Treatment of wild-type mice with 2,3-butanediol, a urinary biomarker of Fmo5−/− mice, decreases plasma cholesterol and epididymal fat deposition

• Published in: Frontiers in physiology Vol. 13; p. 859681
• Main Authors: Veeravalli, Sunil, Varshavi, Dorsa, Scott, Flora H., Varshavi, Dorna, Pullen, Frank S., Veselkov, Kirill, Phillips, Ian R., Everett, Jeremy R., Shephard, Elizabeth A.
• Format: Journal Article
• Language: English
• Published: Switzerland Frontiers Media S.A 08.08.2022
• Subjects: antibiotic; fecal transplant; gut microbiome; metabolite; NMR; Physiology; stomach; antibiotic; NMR; gut microbiome; metabolite; urine; fecal transplant; cholesterol; stomach
• ISSN: 1664-042X; 1664-042X
• DOI: 10.3389/fphys.2022.859681

We previously showed that Fmo5 −/− mice exhibit a lean phenotype and slower metabolic ageing. Their characteristics include lower plasma glucose and cholesterol, greater glucose tolerance and insulin sensitivity, and a reduction in age-related weight gain and whole-body fat deposition. In this paper, nuclear magnetic resonance (NMR) spectroscopy-based metabolite analyses of the urine of Fmo5 −/− and wild-type mice identified two isomers of 2,3-butanediol as discriminating urinary biomarkers of Fmo5 −/− mice. Antibiotic-treatment of Fmo5 −/− mice increased plasma cholesterol concentration and substantially reduced urinary excretion of 2,3-butanediol isomers, indicating that the gut microbiome contributed to the lower plasma cholesterol of Fmo5 −/− mice, and that 2,3-butanediol is microbially derived. Short- and long-term treatment of wild-type mice with a 2,3-butanediol isomer mix decreased plasma cholesterol and epididymal fat deposition but had no effect on plasma concentrations of glucose or insulin, or on body weight.
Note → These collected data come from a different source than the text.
(** * Onyx: a shallow embedding of the bytecode compiler and virtual machine

    The development follows the C sources: [table.c] (hash tables),
    [compiler.c] (single-pass Pratt compiler) and [vm.c] (stack machine).
    C integers are rendered as [Z], doubles as the kernel's binary64 floats,
    arrays as lists read and written by index, and every loop that C writes
    as [for (;;)] or [while] either recurses on the data it walks or carries
    an explicit budget. *)

From Stdlib Require Import ZArith List String Ascii Bool Lia.
From Stdlib Require Import Floats.PrimFloat Numbers.DecimalString.
From Stdlib Require Floats.FloatOps Floats.SpecFloat Floats.FloatAxioms.
From Stdlib Require Numbers.Cyclic.Int63.Uint63.
From stdpp Require Import base option list gmap strings sorting.

Open Scope Z_scope.

(** ** Results of running C code

    [Ok a]: the code returns [a].  [Undefined]: the code leaves defined C
    (a read through a null or stray pointer, a call through a null function
    pointer, [%] by zero).  [Diverges]: a loop of the code never exits.
    [OutOfFuel]: the budget given to the model ran out; it says nothing
    about the code. *)

Inductive Res (A : Type) : Type :=
| Ok (a : A)
| Undefined
| Diverges
| OutOfFuel.

Arguments Ok {A} a.
Arguments Undefined {A}.
Arguments Diverges {A}.
Arguments OutOfFuel {A}.

Definition Res_bind {A B : Type} (m : Res A) (k : A -> Res B) : Res B :=
  match m with
  | Ok a => k a
  | Undefined => Undefined
  | Diverges => Diverges
  | OutOfFuel => OutOfFuel
  end.

Notation "x <- m ;; k" := (Res_bind m (fun x => k))
  (at level 100, m at next level, right associativity).

Definition of_option {A : Type} (o : option A) : Res A :=
  match o with
  | Some a => Ok a
  | None => Undefined
  end.

(** An array cell read through a C [int] index: outside the array the read
    is undefined. *)
Definition array_get {A : Type} (l : list A) (i : Z) : Res A :=
  if i <? 0 then Undefined else of_option (l !! Z.to_nat i).

(** An array cell written through a C [int] index.  A store outside the
    array is undefined in C; the model keeps the array as it is. *)
Definition array_set {A : Type} (l : list A) (i : Z) (x : A) : list A :=
  if i <? 0 then l else <[Z.to_nat i := x]> l.

(** ** Values and heap objects (value.h, object.h) *)

(** Heap addresses. *)
Abbreviation addr := nat (only parsing).

(** [ObjString]: strings are immutable, so a pointer to one is rendered as
    the string itself together with its heap address [str_addr]; two
    pointers are equal when the addresses are.  [length] is the length of
    [str_chars]. *)
Record ObjString := mkObjString {
  str_addr : addr;
  str_chars : string;
  str_hash : Z
}.

Inductive NativeFn := clockNative | inputNative | numNative.

(** Functions and natives are immutable once built and are carried by value
    like strings.  A closure's [upvalues] array holds addresses of
    [ObjUpvalue] cells, which are mutable and live in the machine's upvalue
    store. *)
Inductive Value : Type :=
| NIL_VAL
| BOOL_VAL (b : bool)
| NUMBER_VAL (n : float)
| OBJ_VAL (o : Obj)
with Obj : Type :=
| OBJ_STRING (s : ObjString)
| OBJ_FUNCTION (f : ObjFunction)
| OBJ_NATIVE (a : addr) (fn : NativeFn)
| OBJ_CLOSURE (c : ObjClosure)
| OBJ_UPVALUE (a : addr)
with ObjFunction : Type :=
| mkObjFunction (fn_addr : addr) (fn_arity : Z) (fn_upvalueCount : Z)
    (fn_chunk : Chunk) (fn_name : option ObjString)
with Chunk : Type :=
| mkChunk (ch_code : list Z) (ch_lines : list Z) (ch_constants : list Value)
with ObjClosure : Type :=
| mkObjClosure (cl_addr : addr) (cl_function : ObjFunction) (cl_upvalues : list addr).

Definition arity (f : ObjFunction) : Z :=
  match f with mkObjFunction _ a _ _ _ => a end.
Definition upvalueCount (f : ObjFunction) : Z :=
  match f with mkObjFunction _ _ u _ _ => u end.
Definition chunk (f : ObjFunction) : Chunk :=
  match f with mkObjFunction _ _ _ c _ => c end.
Definition name (f : ObjFunction) : option ObjString :=
  match f with mkObjFunction _ _ _ _ n => n end.
Definition code (c : Chunk) : list Z :=
  match c with mkChunk k _ _ => k end.
Definition lines (c : Chunk) : list Z :=
  match c with mkChunk _ l _ => l end.
Definition constants (c : Chunk) : list Value :=
  match c with mkChunk _ _ k => k end.
Definition function (c : ObjClosure) : ObjFunction :=
  match c with mkObjClosure _ f _ => f end.
Definition upvalues (c : ObjClosure) : list addr :=
  match c with mkObjClosure _ _ u => u end.

Definition IS_NIL (v : Value) : bool :=
  match v with NIL_VAL => true | _ => false end.
Definition IS_BOOL (v : Value) : bool :=
  match v with BOOL_VAL _ => true | _ => false end.
Definition IS_NUMBER (v : Value) : bool :=
  match v with NUMBER_VAL _ => true | _ => false end.
Definition IS_STRING (v : Value) : bool :=
  match v with OBJ_VAL (OBJ_STRING _) => true | _ => false end.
In the case of long-term treatment, the effects were maintained after withdrawal of 2,3-butanediol. Short-, but not long-term treatment, also decreased plasma concentrations of triglycerides and non-esterified fatty acids. Fecal transplant from Fmo5 −/− to wild-type mice had no effect on plasma cholesterol, and 2,3-butanediol was not detected in the urine of recipient mice, suggesting that the microbiota of the large intestine was not the source of 2,3-butanediol. However, 2,3-butanediol was detected in the stomach of Fmo5 −/− mice, which was enriched for Lactobacillus genera, known to produce 2,3-butanediol. Our results indicate a microbial contribution to the phenotypic characteristic of Fmo5 −/− mice of decreased plasma cholesterol and identify 2,3-butanediol as a potential agent for lowering plasma cholesterol.